__TASK DESCRIPTION__. Produce as output only the lines below starting at the line with "(** ** Consequences *)" and continuing through the line with "status_step ARunning AReady", each one exactly as written.

————

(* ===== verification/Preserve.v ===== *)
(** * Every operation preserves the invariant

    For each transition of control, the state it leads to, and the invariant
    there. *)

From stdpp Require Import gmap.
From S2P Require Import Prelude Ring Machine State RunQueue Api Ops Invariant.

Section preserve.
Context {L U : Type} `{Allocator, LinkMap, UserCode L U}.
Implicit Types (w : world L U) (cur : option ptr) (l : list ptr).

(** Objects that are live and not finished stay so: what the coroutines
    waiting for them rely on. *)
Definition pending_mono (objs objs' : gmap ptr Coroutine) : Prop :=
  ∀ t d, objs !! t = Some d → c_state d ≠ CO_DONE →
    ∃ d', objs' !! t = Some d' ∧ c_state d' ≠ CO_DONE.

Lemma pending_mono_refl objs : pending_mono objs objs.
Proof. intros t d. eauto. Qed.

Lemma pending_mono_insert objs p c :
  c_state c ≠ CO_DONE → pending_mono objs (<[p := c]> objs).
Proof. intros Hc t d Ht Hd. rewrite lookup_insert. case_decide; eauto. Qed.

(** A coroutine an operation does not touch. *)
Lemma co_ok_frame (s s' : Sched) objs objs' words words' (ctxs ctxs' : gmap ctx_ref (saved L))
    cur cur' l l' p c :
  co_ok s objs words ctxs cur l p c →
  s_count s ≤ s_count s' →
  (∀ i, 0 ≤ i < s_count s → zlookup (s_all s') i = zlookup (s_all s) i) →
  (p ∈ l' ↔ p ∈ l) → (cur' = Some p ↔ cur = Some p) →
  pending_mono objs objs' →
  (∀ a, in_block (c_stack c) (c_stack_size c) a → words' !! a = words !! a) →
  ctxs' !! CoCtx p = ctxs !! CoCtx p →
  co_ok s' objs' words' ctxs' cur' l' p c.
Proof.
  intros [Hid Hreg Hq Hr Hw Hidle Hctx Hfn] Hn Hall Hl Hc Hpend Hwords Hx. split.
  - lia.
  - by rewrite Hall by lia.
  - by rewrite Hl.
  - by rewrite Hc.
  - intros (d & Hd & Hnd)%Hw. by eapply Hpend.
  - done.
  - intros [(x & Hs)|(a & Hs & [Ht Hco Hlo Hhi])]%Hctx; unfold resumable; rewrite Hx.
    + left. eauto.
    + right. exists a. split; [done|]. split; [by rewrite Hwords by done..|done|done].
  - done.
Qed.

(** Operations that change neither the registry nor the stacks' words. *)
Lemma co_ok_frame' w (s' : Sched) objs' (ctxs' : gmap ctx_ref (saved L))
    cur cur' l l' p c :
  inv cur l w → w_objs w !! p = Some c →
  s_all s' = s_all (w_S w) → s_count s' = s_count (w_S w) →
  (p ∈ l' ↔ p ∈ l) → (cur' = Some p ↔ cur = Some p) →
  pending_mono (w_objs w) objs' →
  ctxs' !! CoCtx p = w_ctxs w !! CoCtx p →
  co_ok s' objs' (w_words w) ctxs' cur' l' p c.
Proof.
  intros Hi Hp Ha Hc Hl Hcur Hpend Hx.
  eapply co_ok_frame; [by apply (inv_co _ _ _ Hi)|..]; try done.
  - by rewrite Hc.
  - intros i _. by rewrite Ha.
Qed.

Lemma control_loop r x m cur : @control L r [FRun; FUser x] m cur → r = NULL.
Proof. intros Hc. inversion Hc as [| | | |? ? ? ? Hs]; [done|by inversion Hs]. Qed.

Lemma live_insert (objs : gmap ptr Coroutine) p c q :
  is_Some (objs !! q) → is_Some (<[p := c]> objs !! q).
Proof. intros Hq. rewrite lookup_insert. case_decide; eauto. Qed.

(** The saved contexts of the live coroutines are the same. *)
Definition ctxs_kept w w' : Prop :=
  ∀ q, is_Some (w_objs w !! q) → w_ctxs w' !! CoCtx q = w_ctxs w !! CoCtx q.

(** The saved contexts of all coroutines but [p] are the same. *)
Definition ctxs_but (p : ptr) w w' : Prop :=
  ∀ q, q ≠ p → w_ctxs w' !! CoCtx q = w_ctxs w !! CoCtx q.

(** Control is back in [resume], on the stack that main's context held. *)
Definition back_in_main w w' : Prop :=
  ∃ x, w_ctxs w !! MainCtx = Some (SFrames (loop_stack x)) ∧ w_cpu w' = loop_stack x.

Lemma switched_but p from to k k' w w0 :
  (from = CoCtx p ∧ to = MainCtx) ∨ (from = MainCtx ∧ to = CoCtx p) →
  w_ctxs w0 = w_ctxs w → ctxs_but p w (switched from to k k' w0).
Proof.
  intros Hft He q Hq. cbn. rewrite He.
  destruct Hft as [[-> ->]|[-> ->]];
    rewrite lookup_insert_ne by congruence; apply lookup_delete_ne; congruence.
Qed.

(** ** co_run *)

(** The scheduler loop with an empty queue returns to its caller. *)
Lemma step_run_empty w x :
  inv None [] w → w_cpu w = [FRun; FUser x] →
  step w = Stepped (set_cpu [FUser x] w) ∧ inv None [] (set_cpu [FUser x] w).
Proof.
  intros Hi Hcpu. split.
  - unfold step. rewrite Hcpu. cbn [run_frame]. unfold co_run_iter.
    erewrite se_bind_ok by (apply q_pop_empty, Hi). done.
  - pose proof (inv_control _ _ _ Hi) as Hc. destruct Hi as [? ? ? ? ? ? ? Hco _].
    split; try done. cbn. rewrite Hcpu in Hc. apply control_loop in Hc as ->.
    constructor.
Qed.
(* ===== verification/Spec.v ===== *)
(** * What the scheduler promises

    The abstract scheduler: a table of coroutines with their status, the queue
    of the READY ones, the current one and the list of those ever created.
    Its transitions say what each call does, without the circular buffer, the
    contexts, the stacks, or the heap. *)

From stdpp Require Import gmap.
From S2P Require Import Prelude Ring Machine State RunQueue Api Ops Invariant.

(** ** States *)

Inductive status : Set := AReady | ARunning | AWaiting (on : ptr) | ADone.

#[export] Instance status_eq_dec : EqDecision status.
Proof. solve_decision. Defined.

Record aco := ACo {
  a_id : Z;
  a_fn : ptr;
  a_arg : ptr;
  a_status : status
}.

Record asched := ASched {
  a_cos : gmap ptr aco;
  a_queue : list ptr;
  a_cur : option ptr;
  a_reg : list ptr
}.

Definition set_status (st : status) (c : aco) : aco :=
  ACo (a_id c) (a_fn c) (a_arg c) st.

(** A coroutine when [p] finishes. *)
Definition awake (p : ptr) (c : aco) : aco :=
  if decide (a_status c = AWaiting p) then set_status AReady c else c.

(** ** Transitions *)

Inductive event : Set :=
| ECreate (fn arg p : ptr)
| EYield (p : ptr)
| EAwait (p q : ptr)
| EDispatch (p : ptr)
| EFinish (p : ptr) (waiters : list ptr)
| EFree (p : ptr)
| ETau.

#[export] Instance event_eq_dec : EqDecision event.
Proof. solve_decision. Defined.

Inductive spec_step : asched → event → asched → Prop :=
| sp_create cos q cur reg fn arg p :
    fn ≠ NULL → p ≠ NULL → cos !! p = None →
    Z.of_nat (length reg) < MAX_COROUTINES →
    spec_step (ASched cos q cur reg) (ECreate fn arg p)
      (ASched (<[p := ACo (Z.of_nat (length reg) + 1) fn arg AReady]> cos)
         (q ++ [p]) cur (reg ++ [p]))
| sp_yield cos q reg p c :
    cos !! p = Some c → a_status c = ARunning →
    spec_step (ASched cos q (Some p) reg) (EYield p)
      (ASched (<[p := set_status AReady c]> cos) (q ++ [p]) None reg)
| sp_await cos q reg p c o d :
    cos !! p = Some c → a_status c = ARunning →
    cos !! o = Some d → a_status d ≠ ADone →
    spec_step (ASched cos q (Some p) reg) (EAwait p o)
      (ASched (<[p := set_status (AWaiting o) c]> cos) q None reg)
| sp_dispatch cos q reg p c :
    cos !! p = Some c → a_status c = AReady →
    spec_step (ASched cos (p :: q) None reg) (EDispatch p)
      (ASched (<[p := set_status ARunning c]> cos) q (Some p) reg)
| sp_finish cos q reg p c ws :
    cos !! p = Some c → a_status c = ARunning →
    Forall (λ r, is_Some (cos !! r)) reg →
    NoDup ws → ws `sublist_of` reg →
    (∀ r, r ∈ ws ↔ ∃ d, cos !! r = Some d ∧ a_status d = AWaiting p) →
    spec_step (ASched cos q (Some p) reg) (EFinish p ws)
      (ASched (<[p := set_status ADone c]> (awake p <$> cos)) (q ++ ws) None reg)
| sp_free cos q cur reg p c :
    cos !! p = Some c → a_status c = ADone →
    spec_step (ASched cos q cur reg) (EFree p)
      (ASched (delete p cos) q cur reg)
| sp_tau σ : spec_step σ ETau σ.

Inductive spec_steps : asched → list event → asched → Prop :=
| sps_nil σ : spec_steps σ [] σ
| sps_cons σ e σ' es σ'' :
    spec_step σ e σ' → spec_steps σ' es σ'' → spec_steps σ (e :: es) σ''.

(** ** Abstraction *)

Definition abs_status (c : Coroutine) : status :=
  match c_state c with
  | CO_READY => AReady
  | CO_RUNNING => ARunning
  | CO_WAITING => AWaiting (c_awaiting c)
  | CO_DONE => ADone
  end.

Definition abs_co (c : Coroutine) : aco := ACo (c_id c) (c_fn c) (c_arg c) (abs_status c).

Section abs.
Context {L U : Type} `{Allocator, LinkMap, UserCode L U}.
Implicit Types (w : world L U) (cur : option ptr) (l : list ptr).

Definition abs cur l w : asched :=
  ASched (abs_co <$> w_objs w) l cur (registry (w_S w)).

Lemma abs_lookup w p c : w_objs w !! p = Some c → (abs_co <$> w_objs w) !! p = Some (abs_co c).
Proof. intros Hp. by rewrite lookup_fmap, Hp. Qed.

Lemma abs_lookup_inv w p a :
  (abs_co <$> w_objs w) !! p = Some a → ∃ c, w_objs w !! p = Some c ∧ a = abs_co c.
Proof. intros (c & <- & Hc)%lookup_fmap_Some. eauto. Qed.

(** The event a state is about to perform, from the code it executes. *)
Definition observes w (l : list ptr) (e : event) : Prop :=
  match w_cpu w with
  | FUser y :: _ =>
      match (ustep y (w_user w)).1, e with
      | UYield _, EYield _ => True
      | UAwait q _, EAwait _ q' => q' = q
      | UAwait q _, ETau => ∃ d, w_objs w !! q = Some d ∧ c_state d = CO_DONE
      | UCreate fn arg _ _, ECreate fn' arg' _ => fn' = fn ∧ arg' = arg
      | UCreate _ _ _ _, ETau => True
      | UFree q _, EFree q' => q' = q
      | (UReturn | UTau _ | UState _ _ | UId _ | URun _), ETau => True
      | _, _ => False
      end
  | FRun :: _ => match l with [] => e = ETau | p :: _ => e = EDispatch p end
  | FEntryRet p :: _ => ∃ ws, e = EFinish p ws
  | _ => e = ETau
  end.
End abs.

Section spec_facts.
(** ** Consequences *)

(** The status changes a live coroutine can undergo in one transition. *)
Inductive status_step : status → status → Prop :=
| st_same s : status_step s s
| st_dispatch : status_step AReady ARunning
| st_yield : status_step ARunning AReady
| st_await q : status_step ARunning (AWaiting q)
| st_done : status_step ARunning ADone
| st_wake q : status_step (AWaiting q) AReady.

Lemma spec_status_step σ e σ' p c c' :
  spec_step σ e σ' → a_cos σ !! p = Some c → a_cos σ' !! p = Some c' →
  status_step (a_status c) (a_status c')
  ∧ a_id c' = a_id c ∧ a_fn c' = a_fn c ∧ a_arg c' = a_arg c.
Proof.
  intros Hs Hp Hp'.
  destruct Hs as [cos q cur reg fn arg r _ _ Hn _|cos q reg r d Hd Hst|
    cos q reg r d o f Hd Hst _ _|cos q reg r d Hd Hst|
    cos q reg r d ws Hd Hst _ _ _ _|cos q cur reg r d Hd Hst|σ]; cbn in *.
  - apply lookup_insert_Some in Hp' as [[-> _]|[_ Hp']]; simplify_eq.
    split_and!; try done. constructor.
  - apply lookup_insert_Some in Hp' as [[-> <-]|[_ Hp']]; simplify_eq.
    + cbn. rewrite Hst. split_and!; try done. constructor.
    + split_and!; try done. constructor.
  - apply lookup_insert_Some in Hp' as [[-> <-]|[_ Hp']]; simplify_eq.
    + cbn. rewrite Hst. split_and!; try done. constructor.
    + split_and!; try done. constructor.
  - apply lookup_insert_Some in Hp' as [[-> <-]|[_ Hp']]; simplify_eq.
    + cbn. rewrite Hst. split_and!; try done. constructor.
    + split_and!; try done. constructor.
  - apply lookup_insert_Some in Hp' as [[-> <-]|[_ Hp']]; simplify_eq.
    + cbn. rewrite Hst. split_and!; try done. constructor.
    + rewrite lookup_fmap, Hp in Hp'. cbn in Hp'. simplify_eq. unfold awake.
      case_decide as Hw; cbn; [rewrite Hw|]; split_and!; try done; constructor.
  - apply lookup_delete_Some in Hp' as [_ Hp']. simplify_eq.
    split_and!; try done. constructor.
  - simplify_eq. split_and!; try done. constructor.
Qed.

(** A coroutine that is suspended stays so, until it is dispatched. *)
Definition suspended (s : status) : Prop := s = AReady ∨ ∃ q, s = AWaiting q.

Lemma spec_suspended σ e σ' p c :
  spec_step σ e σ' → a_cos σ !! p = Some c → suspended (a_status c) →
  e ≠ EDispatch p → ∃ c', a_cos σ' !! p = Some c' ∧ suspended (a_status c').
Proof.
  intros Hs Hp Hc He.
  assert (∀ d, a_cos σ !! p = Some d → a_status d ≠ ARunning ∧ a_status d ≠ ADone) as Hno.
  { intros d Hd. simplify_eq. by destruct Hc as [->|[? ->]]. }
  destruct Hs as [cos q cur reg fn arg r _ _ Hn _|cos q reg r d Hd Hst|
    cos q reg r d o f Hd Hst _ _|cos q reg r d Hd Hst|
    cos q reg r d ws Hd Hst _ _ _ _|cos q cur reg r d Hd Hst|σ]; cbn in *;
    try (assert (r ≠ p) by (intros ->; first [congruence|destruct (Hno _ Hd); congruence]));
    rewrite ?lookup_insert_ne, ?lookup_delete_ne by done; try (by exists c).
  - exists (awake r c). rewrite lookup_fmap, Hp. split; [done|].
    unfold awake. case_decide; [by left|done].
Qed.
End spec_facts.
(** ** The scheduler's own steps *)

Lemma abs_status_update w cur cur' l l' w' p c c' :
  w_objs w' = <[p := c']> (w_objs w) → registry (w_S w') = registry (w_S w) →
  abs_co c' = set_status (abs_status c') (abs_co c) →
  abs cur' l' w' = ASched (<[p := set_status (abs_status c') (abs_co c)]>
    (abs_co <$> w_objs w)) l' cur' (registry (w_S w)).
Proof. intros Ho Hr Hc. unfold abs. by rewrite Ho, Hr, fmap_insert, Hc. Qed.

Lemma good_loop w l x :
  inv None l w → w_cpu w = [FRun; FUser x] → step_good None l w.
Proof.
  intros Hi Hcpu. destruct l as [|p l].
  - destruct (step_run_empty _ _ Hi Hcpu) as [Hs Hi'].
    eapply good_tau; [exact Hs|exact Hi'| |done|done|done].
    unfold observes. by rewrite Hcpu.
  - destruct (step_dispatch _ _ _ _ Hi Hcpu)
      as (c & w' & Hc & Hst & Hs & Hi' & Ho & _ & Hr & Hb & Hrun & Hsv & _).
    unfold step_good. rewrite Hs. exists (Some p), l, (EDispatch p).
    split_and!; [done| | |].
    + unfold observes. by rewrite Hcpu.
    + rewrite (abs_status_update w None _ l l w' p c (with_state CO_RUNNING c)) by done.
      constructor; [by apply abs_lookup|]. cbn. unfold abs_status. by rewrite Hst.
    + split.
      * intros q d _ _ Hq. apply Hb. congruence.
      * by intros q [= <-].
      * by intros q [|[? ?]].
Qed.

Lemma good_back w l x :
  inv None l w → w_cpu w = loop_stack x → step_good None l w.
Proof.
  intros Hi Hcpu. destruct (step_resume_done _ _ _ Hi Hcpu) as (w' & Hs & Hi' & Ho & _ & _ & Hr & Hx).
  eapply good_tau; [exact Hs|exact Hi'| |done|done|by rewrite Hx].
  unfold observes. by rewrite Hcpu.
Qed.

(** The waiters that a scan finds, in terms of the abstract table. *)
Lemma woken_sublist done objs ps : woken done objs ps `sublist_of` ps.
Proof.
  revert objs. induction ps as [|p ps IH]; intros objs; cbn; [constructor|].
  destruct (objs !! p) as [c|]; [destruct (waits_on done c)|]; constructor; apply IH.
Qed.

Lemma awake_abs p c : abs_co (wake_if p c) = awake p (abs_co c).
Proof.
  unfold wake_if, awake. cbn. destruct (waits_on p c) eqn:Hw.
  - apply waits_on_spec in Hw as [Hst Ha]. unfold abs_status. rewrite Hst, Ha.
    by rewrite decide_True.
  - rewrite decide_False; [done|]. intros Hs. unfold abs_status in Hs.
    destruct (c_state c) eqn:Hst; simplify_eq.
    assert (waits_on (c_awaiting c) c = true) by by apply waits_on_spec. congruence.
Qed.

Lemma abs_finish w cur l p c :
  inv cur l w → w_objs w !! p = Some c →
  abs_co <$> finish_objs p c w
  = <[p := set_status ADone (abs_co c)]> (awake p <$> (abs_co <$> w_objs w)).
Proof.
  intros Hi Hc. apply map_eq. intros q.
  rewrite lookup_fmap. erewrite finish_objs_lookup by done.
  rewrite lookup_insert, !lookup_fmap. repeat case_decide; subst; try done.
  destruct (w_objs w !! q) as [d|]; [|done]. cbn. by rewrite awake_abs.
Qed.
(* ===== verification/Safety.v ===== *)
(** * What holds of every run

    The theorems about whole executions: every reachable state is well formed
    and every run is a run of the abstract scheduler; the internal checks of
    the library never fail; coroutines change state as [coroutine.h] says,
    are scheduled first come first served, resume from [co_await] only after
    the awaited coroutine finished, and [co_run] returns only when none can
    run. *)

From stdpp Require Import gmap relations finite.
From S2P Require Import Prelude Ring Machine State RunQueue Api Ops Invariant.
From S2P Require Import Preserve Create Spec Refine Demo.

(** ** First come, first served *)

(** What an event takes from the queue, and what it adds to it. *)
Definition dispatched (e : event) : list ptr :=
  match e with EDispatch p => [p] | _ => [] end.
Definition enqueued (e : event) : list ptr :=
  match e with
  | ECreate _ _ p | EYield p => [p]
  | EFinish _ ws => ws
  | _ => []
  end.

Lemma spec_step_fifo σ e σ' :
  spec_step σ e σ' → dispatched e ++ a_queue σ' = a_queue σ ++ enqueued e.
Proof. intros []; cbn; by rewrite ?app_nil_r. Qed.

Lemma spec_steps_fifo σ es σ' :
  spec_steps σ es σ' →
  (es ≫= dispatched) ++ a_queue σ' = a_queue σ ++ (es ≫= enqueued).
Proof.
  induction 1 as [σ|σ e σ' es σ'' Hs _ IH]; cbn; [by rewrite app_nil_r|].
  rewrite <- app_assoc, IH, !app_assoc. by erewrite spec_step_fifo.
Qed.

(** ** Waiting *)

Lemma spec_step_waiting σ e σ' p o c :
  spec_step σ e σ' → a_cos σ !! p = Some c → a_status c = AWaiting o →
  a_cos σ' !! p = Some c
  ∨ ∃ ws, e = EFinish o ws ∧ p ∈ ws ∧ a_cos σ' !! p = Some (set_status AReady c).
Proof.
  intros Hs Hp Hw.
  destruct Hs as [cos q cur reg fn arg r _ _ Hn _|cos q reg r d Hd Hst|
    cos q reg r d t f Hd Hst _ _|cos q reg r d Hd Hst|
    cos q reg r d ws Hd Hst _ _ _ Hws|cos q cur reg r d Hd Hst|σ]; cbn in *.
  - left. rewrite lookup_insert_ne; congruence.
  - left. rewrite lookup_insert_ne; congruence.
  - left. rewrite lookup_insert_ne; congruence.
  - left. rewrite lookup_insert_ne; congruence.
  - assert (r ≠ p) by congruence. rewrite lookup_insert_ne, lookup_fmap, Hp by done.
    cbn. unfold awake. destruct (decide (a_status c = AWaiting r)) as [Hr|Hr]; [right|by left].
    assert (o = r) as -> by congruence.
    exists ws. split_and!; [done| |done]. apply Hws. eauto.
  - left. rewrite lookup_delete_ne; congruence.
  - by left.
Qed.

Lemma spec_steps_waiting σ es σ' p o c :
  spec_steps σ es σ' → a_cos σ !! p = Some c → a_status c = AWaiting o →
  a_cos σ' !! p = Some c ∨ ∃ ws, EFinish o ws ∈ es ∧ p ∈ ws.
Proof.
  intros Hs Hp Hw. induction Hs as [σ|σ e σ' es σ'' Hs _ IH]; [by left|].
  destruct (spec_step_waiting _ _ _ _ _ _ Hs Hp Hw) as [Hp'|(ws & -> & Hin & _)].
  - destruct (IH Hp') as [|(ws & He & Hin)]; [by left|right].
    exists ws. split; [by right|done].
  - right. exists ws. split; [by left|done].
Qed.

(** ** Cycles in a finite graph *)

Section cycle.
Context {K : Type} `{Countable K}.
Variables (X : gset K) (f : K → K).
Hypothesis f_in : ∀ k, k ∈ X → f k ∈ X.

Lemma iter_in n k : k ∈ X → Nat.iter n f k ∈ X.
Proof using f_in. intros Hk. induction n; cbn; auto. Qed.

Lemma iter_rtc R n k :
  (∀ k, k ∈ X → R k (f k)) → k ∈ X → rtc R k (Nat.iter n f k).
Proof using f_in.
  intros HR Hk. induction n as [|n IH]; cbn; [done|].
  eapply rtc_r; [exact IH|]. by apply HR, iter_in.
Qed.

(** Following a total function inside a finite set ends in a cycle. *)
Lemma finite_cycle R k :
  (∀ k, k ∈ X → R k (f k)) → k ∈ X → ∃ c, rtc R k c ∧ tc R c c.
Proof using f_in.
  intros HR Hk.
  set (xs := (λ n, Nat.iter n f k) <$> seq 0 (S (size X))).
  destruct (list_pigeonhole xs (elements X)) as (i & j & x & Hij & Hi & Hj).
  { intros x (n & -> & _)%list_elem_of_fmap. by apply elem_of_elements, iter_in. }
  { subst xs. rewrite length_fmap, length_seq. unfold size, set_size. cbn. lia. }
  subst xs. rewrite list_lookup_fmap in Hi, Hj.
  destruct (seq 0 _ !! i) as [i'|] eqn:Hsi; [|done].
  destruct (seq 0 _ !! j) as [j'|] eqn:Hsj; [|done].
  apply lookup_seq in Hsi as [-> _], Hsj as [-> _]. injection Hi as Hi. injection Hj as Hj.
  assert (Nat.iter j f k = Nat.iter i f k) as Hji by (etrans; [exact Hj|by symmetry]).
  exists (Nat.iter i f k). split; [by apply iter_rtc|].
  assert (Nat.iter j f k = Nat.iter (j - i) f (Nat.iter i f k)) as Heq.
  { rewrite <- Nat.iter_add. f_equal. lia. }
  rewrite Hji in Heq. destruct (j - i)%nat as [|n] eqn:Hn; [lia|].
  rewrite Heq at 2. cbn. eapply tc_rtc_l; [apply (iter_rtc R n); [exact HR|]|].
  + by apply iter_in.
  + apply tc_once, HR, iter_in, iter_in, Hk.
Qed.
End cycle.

————

__WRITTEN ANSWER__.
(** ** Consequences *)

(** The status changes a live coroutine can undergo in one transition. *)
Inductive status_step : status → status → Prop :=
| st_same s : status_step s s
| st_dispatch : status_step AReady ARunning
| st_yield : status_step ARunning AReady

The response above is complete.